Data extracts: Begin
(** X16.  A streamable-HTTP upstream that requires OAuth2 is authenticated
    before anything is opened.  When the authentication throws, [connect]
    throws the same error, opens no connection and leaves [this.transport]
    unset.  When it returns a credential and [new URL(config.url)] throws,
    [connect] throws that error, and again nothing is opened and
    [this.transport] is left as it was.  When the URL parses, the
    connection is opened with the header
    [Authorization: Bearer <accessToken>], which replaces a configured
    [Authorization] header, and with every other configured header as it
    is; [connect] then settles as the protocol handshake does. *)
Theorem connect_oauth2_authorization (this : UniversalMCPClient) (url : string)
    (headers : option Headers) (cid secret : option string) :
  srv_transport (serverConfig this)
    = StreamableHTTPTransport url headers (Some true) (Some OAuth2) cid secret →
  let run := UniversalMCPClient_.connect upstreams this in
  let authentication :=
    AuthenticateOAuth2 (srv_id (serverConfig this)) url cid secret in
  match up_authenticateOAuth2 (upstreams (serverConfig this)) with
  | Throw e =>
      run.1.1 = Throw e ∧ run.2 = [authentication] ∧
      transport run.1.2 = transport this
  | Ok credentials =>
      match newURL upstreams url with
      | Throw e =>
          run.1.1 = Throw e ∧ run.2 = [authentication] ∧
          transport run.1.2 = transport this
      | Ok _ =>
          ∃ sent,
            run.2 = [authentication; OpenStreamableHTTP url sent] ∧
            getHeader "Authorization" sent
              = Some ("Bearer " +:+ accessToken credentials) ∧
            (∀ k, k ≠ "Authorization" →
                  getHeader k sent = getHeader k (default [] headers)) ∧
            run.1.1 = up_connect (upstreams (serverConfig this)) ∧
            transport run.1.2 = Some (srv_transport (serverConfig this))
      end
  end.
Proof.
  intros Htransport run authentication. subst run authentication.
  run_connect. rewrite Htransport. simpl.
  destruct (up_authenticateOAuth2 (upstreams (serverConfig this)))
    as [credentials|e]; simpl; [|done].
  destruct (newURL upstreams url) as [[]|e]; simpl; [|done].
  eexists. split_and!.
  - by destruct (up_connect (upstreams (serverConfig this))).
  - apply getHeader_setHeader_eq.
  - intros k Hk. by apply getHeader_setHeader_ne.
  - by destruct (up_connect (upstreams (serverConfig this))).
  - by destruct (up_connect (upstreams (serverConfig this))).
Qed.

(** X17.  [disconnect] after [connect] closes the session exactly when
    [connect] got as far as handing a transport to the protocol client:
    after every successful [connect], and after one whose handshake failed,
    but not after a failed authentication, a URL that [new URL] refuses or
    an unsupported transport.  It then settles as [this.client.close()]
    does.  With a URL that does not parse, [connect] fails and
    [disconnect] closes nothing. *)
Theorem disconnect_after_connect (closes : ServerConfig → Outcome unit)
    (serverConfig0 : ServerConfig) :
  let run :=
    UniversalMCPClient_.connect upstreams (UniversalMCPClient_.new serverConfig0) in
  let after := UniversalSession.disconnect closes run.1.2 in
  (isOk run.1.1 = true → existsb opensTransport run.2 = true) ∧
  after =
    (if existsb opensTransport run.2
     then (closes serverConfig0, run.1.2, [CloseSession (srv_id serverConfig0)])
     else (Ok tt, run.1.2, [])) ∧
  match srv_transport serverConfig0 with
  | StreamableHTTPTransport url _ _ _ _ _ | SSETransport url _ _ _ _ _ =>
      isOk (newURL upstreams url) = false →
      isOk run.1.1 = false ∧ transport run.1.2 = None ∧
      after = (Ok tt, run.1.2, [])
  | _ => True
  end.
Proof.
  intros run after. subst run after. run_connect. simpl.
  destruct (srv_transport serverConfig0)
    as [command args env|url headers requiresAuth authType cid secret
       |url headers requiresAuth authType cid secret|url headers|type]; simpl.
  - destruct (up_connect (upstreams serverConfig0)); simpl;
      by destruct (closes serverConfig0).
  - destruct (default false requiresAuth && _); connect_cases;
      try done; by destruct (closes serverConfig0).
  - destruct (default false requiresAuth && _); connect_cases;
      try done; by destruct (closes serverConfig0).
  - done.
  - done.
Qed.

Lemma connect_Ok_transport (client : UniversalMCPClient) :
  isOk (UniversalMCPClient_.connect upstreams client).1.1 = true →
  transport (UniversalMCPClient_.connect upstreams client).1.2
    = Some (srv_transport (serverConfig client)).
Proof.
  run_connect. simpl.
  destruct (srv_transport (serverConfig client))
    as [command args env|url headers requiresAuth authType cid secret
       |url headers requiresAuth authType cid secret|url headers|type]; simpl.
  - by destruct (up_connect (upstreams (serverConfig client))).
  - by destruct (default false requiresAuth && _); connect_cases.
  - by destruct (default false requiresAuth && _); connect_cases.
  - done.
  - done.
Qed.

(** With a URL that [new URL] refuses, [connect] fails before it hands a
    transport to the protocol client. *)
Lemma connect_unparsable (client : UniversalMCPClient) :
  match srv_transport (serverConfig client) with
  | StreamableHTTPTransport url _ _ _ _ _ | SSETransport url _ _ _ _ _ =>
      isOk (newURL upstreams url) = false →
      isOk (UniversalMCPClient_.connect upstreams client).1.1 = false ∧
      existsb opensTransport (UniversalMCPClient_.connect upstreams client).2 = false
  | _ => True
  end.
Proof.
  run_connect. simpl.
  destruct (srv_transport (serverConfig client))
    as [command args env|url headers requiresAuth authType cid secret
       |url headers requiresAuth authType cid secret|url headers|type]; simpl.
  - done.
  - by destruct (default false requiresAuth && _); connect_cases.
  - by destruct (default false requiresAuth && _); connect_cases.
  - done.
  - done.
Qed.

End Connecting.

(** * The gateway after the aggregation pass *)

Section Initialized.
Variable upstreams : Upstreams.
Variable file : ConfigFile.
Variable port : Z.
Variables (r : Outcome unit) (this : AggregatorMCPServer) (events : list GatewayEvent).
Hypothesis run :
  AggregatorMCPServer_.initialize upstreams file (AggregatorMCPServer_.new port)
    = (r, this, events).

Let servers := ServerConfigManager.getAllServers (ServerConfigManager.load file).

(** Every entry of a registry was made of an item of a server that has its
    client in the connection map. *)
Lemma entry_owner {I V} (exposed : ServerConfig → list I)
    (entry : ServerConfig → I → string * V) (registry : gmap string V) k e :
  (∀ s i, i ∈ exposed s → connects upstreams s = true) →
  registry = insertAll (insertions exposed entry servers) ∅ →
  registry !! k = Some e →
  ∃ s i client,
    s ∈ servers ∧ i ∈ exposed s ∧ (k, e) = entry s i ∧
    clients this !! srv_id s = Some client ∧ serverConfig client = s.
Proof using run.
  intros Hconn -> Hentry.
  apply lookup_insertAll_Some in Hentry as [Hl|Hin]; [by rewrite lookup_empty in Hl|].
  apply elem_of_insertions in Hin as (s & i & Hs & Hi & Heq).
  destruct (client_of_connected _ _ _ _ _ _ run s Hs (Hconn s i Hi))
    as (client & Hclient & Hconfig).
  by exists s, i, client.
Qed.

Lemma resource_resolves s resource :
  Forall (λ s, colonFree (srv_id s)) servers →
  s ∈ servers → resource ∈ exposedResources upstreams s →
  ∃ entry client,
    resources this !! (srv_id s +:+ "://" +:+ res_uri resource) = Some entry ∧
    ar_originalUri entry = res_uri resource ∧
    clients this !! ar_serverId entry = Some client ∧
    serverConfig client = s.
Proof using run.
  intros Hfree Hs Hresource.
  destruct (initialize_registries _ _ _ _ _ _ run) as (_ & _ & _ & Hresources & _).
  fold servers in Hresources.
  pose proof (exposedResources_connects _ _ _ Hresource) as Hc.
  destruct (insertAll_madeOfExposed upstreams (exposedResources upstreams)
              resourceEntry servers (exposedResources_connects upstreams))
    as [Hfrom Hto].
  rewrite <- Hresources in Hfrom, Hto.
  destruct (Hto s resource Hs Hc Hresource) as [entry Hentry]. simpl in Hentry.
  destruct (Hfrom _ _ Hentry) as (s' & resource' & Hs' & _ & _ & Heq).
  injection Heq as Hkey ->. simpl.
  rewrite Forall_forall in Hfree.
  apply colonFree_key_inj in Hkey as [Hid Huri]; [|by apply Hfree..].
  destruct (client_of_connected _ _ _ _ _ _ run s Hs Hc) as (client & Hclient & Hconfig).
  eexists _, client. split; [exact Hentry|]. simpl. rewrite <- Hid, <- Huri. done.
Qed.

End Initialized.

(** X18.  After [initialize], every identifier that a registry holds can be
    served: the owner recorded in its entry is a configured upstream that
    connected, and its client is in the connection map.  So a request for an
    identifier of a registry is never answered with "Client not found": it
    is forwarded once, to the owner, under the original identifier, and
    settles as the owner's answer does. *)
Theorem initialized_registry_dispatches (upstreams : Upstreams) (file : ConfigFile)
    (port : Z) (r : Outcome unit) (this : AggregatorMCPServer)
    (events : list GatewayEvent) :
  AggregatorMCPServer_.initialize upstreams file (AggregatorMCPServer_.new port)
    = (r, this, events) →
  let servers := ServerConfigManager.getAllServers (ServerConfigManager.load file) in
  (∀ name tool arguments,
     tools this !! name = Some tool →
     ∃ s, s ∈ servers ∧ connects upstreams s = true ∧ at_serverId tool = srv_id s ∧
       AggregatorMCPServer_.callToolHandler upstreams name arguments this =
         (up_callTool (upstreams s) (at_originalName tool)
            (Some (default [] arguments)),
          this,
          [Forward (srv_id s)
             (CallTool (at_originalName tool) (Some (default [] arguments)))])) ∧
  (∀ uri resource,
     resources this !! uri = Some resource →
     ∃ s, s ∈ servers ∧ connects upstreams s = true ∧ ar_serverId resource = srv_id s ∧
       AggregatorMCPServer_.readResourceHandler upstreams uri this =
         (up_readResource (upstreams s) (ar_originalUri resource), this,
          [Forward (srv_id s) (ReadResource (ar_originalUri resource))])) ∧
  (∀ name prompt arguments,
     prompts this !! name = Some prompt →
     ∃ s, s ∈ servers ∧ connects upstreams s = true ∧ ap_serverId prompt = srv_id s ∧
       AggregatorMCPServer_.getPromptHandler upstreams name arguments this =
         (up_getPrompt (upstreams s) (ap_originalName prompt) arguments, this,
          [Forward (srv_id s) (GetPrompt (ap_originalName prompt) arguments)])).
Proof.
  intros Hrun servers.
  destruct (initialize_registries _ _ _ _ _ _ Hrun) as (_ & _ & Ht & Hr & Hp & _).
  fold servers in Ht, Hr, Hp. split_and!.
  - intros name tool arguments Htool.
    destruct (entry_owner _ _ _ _ _ _ Hrun _ _ _ name tool
                (exposedTools_connects upstreams) Ht Htool)
      as (s & i & client & Hs & Hi & [= -> ->] & Hclient & Hconfig).
    exists s. split_and!; [done|by eapply exposedTools_connects|done|].
    unfold AggregatorMCPServer_.callToolHandler, AggregatorMCPServer_.request,
      bind, get_state, emit, liftOutcome.
    rewrite Htool. simpl. rewrite Hclient. simpl. by rewrite Hconfig.
  - intros uri resource Hresource.
    destruct (entry_owner _ _ _ _ _ _ Hrun _ _ _ uri resource
                (exposedResources_connects upstreams) Hr Hresource)
      as (s & i & client & Hs & Hi & [= -> ->] & Hclient & Hconfig).
    exists s. split_and!; [done|by eapply exposedResources_connects|done|].
    unfold AggregatorMCPServer_.readResourceHandler, AggregatorMCPServer_.request,
      bind, get_state, emit, liftOutcome.
    rewrite Hresource. simpl. rewrite Hclient. simpl. by rewrite Hconfig.
  - intros name prompt arguments Hprompt.
    destruct (entry_owner _ _ _ _ _ _ Hrun _ _ _ name prompt
                (exposedPrompts_connects upstreams) Hp Hprompt)
      as (s & i & client & Hs & Hi & [= -> ->] & Hclient & Hconfig).
    exists s. split_and!; [done|by eapply exposedPrompts_connects|done|].
    unfold AggregatorMCPServer_.getPromptHandler, AggregatorMCPServer_.request,
      bind, get_state, emit, liftOutcome.
    rewrite Hprompt. simpl. rewrite Hclient. simpl. by rewrite Hconfig.
Qed.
Data extracts: End
:: Exercise ::
Every line in the listing above that mentions "ServerConfigManager" should be returned.

:: Answer space ::
Let servers := ServerConfigManager.getAllServers (ServerConfigManager.load file).
  let servers := ServerConfigManager.getAllServers (ServerConfigManager.load file) in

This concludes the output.